■ **Assignment**:
Please retype, unchanged, each line from the top of the material below through the line where "new_store (av (w_data (new_world newFakeNetwork 150))) ∧" appears.
--- Material supplied Enclosed Below ---
Lemma newcomers_converse_witness :
  alice_jid ≠ bob_jid ∧
  quiet (w_lk (new_world newFakeNetwork 1)) ∧
  good (w_data (new_world newFakeNetwork 1)) ∧
  new_store (av (w_data (new_world newFakeNetwork 1))) ∧
  quiet (w_lk (new_world newFakeNetwork 150)) ∧
  good (w_data (new_world newFakeNetwork 150)) ∧
  new_store (av (w_data (new_world newFakeNetwork 150))) ∧
  last [always_trust] = Some always_trust ∧
  approves always_trust ∧
  last [always_trust] = Some always_trust ∧
  approves always_trust ∧
  (wpr (install alice_jid 1%Z ProtocolV1 [always_trust]) (λ rA wA, ∃ mA, rA = Ok mA ∧
    wpr (install bob_jid 1%Z ProtocolV1 [always_trust]) (λ rB wB, ∃ mB, rB = Ok mB ∧
    let '(dls, _, _) := converse mA mB first_words (on_net (d_env (w_data wB)) wA) wB in
    Forall2 arrived_turn first_words dls)
    (on_net (d_env (w_data wA)) (new_world newFakeNetwork 150))) (new_world newFakeNetwork 1)).
Proof.
  assert (alice_jid ≠ bob_jid) as H0.
  { vm_compute. discriminate. }
  assert (quiet (w_lk (new_world newFakeNetwork 1))) as H1.
  { exact (new_quiet 1). }
  assert (good (w_data (new_world newFakeNetwork 1))) as H2.
  { exact (new_good 1). }
  assert (new_store (av (w_data (new_world newFakeNetwork 1)))) as H3.
  { exact (new_is_new 1). }
  assert (quiet (w_lk (new_world newFakeNetwork 150))) as H4.
  { exact (new_quiet 150). }
  assert (good (w_data (new_world newFakeNetwork 150))) as H5.
  { exact (new_good 150). }
  assert (new_store (av (w_data (new_world newFakeNetwork 150)))) as H6.
  { exact (new_is_new 150). }
  assert (last [always_trust] = Some always_trust) as H7.
  { reflexivity. }
  assert (approves always_trust) as H8.
  { exact trusts_all. }
  assert (last [always_trust] = Some always_trust) as H9.
  { reflexivity. }
  assert (approves always_trust) as H10.
  { exact trusts_all. }
  split; [exact H0|]. split; [exact H1|]. split; [exact H2|]. split; [exact H3|]. split; [exact H4|]. split; [exact H5|]. split; [exact H6|]. split; [exact H7|]. split; [exact H8|]. split; [exact H9|]. split; [exact H10|]. 
  apply (newcomers_converse ProtocolV1 alice_jid 1%Z bob_jid 1%Z [always_trust] [always_trust] always_trust always_trust first_words (new_world newFakeNetwork 1) (new_world newFakeNetwork 150) H0 H1 H2 H3 H4 H5 H6 H7 H8 H9 H10).
Defined.

(** ** Recovery: Alice's first message was lost *)

Definition is_some {A} (o : option A) : bool := match o with Some _ => true | None => false end.

(** Alice has a session, Bob has none: her next messages would be refused. *)
Definition lost_A : world := alice_after.

Lemma lost_net : frozen two_net (d_env (w_data lost_A)).
Proof. vm_compute. reflexivity. Qed.

Lemma lost_accepts :
  accepts (frozen two_net) (p_mA (two ProtocolV2)) (m_localDevice (p_mB (two ProtocolV2)))
    (B_IdentityKey (bob_bundle ProtocolV2)) (av (w_data lost_A)).
Proof. left. vm_compute. reflexivity. Qed.

Lemma lost_finds :
  finds (frozen two_net) (m_localDevice (p_mB (two ProtocolV2))) (av (w_data lost_A)).
Proof.
  left. rewrite two_local_B. apply (bool_decide_unpack _). vm_compute. exact Logic.I.
Qed.

Lemma reset_recovers_witness :
  is_some (a_sessions (av (w_data lost_A)) !! bob_dev) = true ∧
  is_some (a_sessions (av (w_data (p_wB (two ProtocolV2)))) !! alice_dev) = false ∧
  m_localDevice (p_mB (two ProtocolV2)) ≠ m_localDevice (p_mA (two ProtocolV2)) ∧
  quiet (w_lk lost_A) ∧
  good (w_data lost_A) ∧
  quiet (w_lk (p_wB (two ProtocolV2))) ∧
  good (w_data (p_wB (two ProtocolV2))) ∧
  env_stable (frozen two_net) (p_mA (two ProtocolV2)) ∧
  (frozen two_net) (d_env (w_data lost_A)) ∧
  answers (frozen two_net) (p_mA (two ProtocolV2)) (p_mB (two ProtocolV2)) (av (w_data (p_wB (two ProtocolV2)))) (av (w_data (p_wB (two ProtocolV2)))) (bob_bundle ProtocolV2) ∧
  accepts (frozen two_net) (p_mA (two ProtocolV2)) (m_localDevice (p_mB (two ProtocolV2))) (B_IdentityKey (bob_bundle ProtocolV2)) (av (w_data lost_A)) ∧
  finds (frozen two_net) (m_localDevice (p_mB (two ProtocolV2))) (av (w_data lost_A)) ∧
  (wpr (ResetSession (p_mA (two ProtocolV2)) (m_localDevice (p_mB (two ProtocolV2)))) (λ r0 wA1, r0 = Ok tt ∧
    wpr (EncryptKeyTransport (p_mA (two ProtocolV2)) (JID (m_localDevice (p_mB (two ProtocolV2)))))
    (λ r wA', unambiguous (p_mA (two ProtocolV2)) (m_localDevice (p_mB (two ProtocolV2))) (av (w_data wA')) →
      ∃ msg errs, r = (Some msg, errs, None) ∧
        wpr (DecryptMessage (p_mB (two ProtocolV2)) msg)
          (λ r' wB', r' = Ok None ∧
            in_step (p_mA (two ProtocolV2)) (p_mB (two ProtocolV2)) (av (w_data wA')) (av (w_data wB')) ∧
            in_step (p_mB (two ProtocolV2)) (p_mA (two ProtocolV2)) (av (w_data wB')) (av (w_data wA'))) (p_wB (two ProtocolV2))) wA1) lost_A).
Proof.
  assert (m_localDevice (p_mB (two ProtocolV2)) ≠ m_localDevice (p_mA (two ProtocolV2))) as H0.
  { vm_compute. discriminate. }
  assert (quiet (w_lk lost_A)) as H1.
  { exact (proj1 alice_after_ok). }
  assert (good (w_data lost_A)) as H2.
  { exact (proj2 alice_after_ok). }
  assert (quiet (w_lk (p_wB (two ProtocolV2)))) as H3.
  { exact two_B_quiet. }
  assert (good (w_data (p_wB (two ProtocolV2)))) as H4.
  { exact two_B_good. }
  assert (env_stable (frozen two_net) (p_mA (two ProtocolV2))) as H5.
  { apply (frozen_stable two_net _ always_trust); [vm_compute; reflexivity|exact trusts_all]. }
  assert ((frozen two_net) (d_env (w_data lost_A))) as H6.
  { exact lost_net. }
  assert (answers (frozen two_net) (p_mA (two ProtocolV2)) (p_mB (two ProtocolV2)) (av (w_data (p_wB (two ProtocolV2)))) (av (w_data (p_wB (two ProtocolV2)))) (bob_bundle ProtocolV2)) as H7.
  { exact two_answers. }
  assert (accepts (frozen two_net) (p_mA (two ProtocolV2)) (m_localDevice (p_mB (two ProtocolV2))) (B_IdentityKey (bob_bundle ProtocolV2)) (av (w_data lost_A))) as H8.
  { exact lost_accepts. }
  assert (finds (frozen two_net) (m_localDevice (p_mB (two ProtocolV2))) (av (w_data lost_A))) as H9.
  { exact lost_finds. }
  split; [vm_compute; reflexivity|]. split; [vm_compute; reflexivity|].
  split; [exact H0|]. split; [exact H1|]. split; [exact H2|]. split; [exact H3|]. split; [exact H4|]. split; [exact H5|]. split; [exact H6|]. split; [exact H7|]. split; [exact H8|]. split; [exact H9|]. 
  apply (reset_recovers (p_mA (two ProtocolV2)) (p_mB (two ProtocolV2)) (frozen two_net) (av (w_data (p_wB (two ProtocolV2)))) (bob_bundle ProtocolV2) lost_A (p_wB (two ProtocolV2)) H0 H1 H2 H3 H4 H5 H6 H7 H8 H9).
Defined.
--- End of Enclosed Material supplied ---
■ **Response to the exercise**:
Lemma newcomers_converse_witness :
  alice_jid ≠ bob_jid ∧
  quiet (w_lk (new_world newFakeNetwork 1)) ∧
  good (w_data (new_world newFakeNetwork 1)) ∧
  new_store (av (w_data (new_world newFakeNetwork 1))) ∧
  quiet (w_lk (new_world newFakeNetwork 150)) ∧
  good (w_data (new_world newFakeNetwork 150)) ∧
  new_store (av (w_data (new_world newFakeNetwork 150))) ∧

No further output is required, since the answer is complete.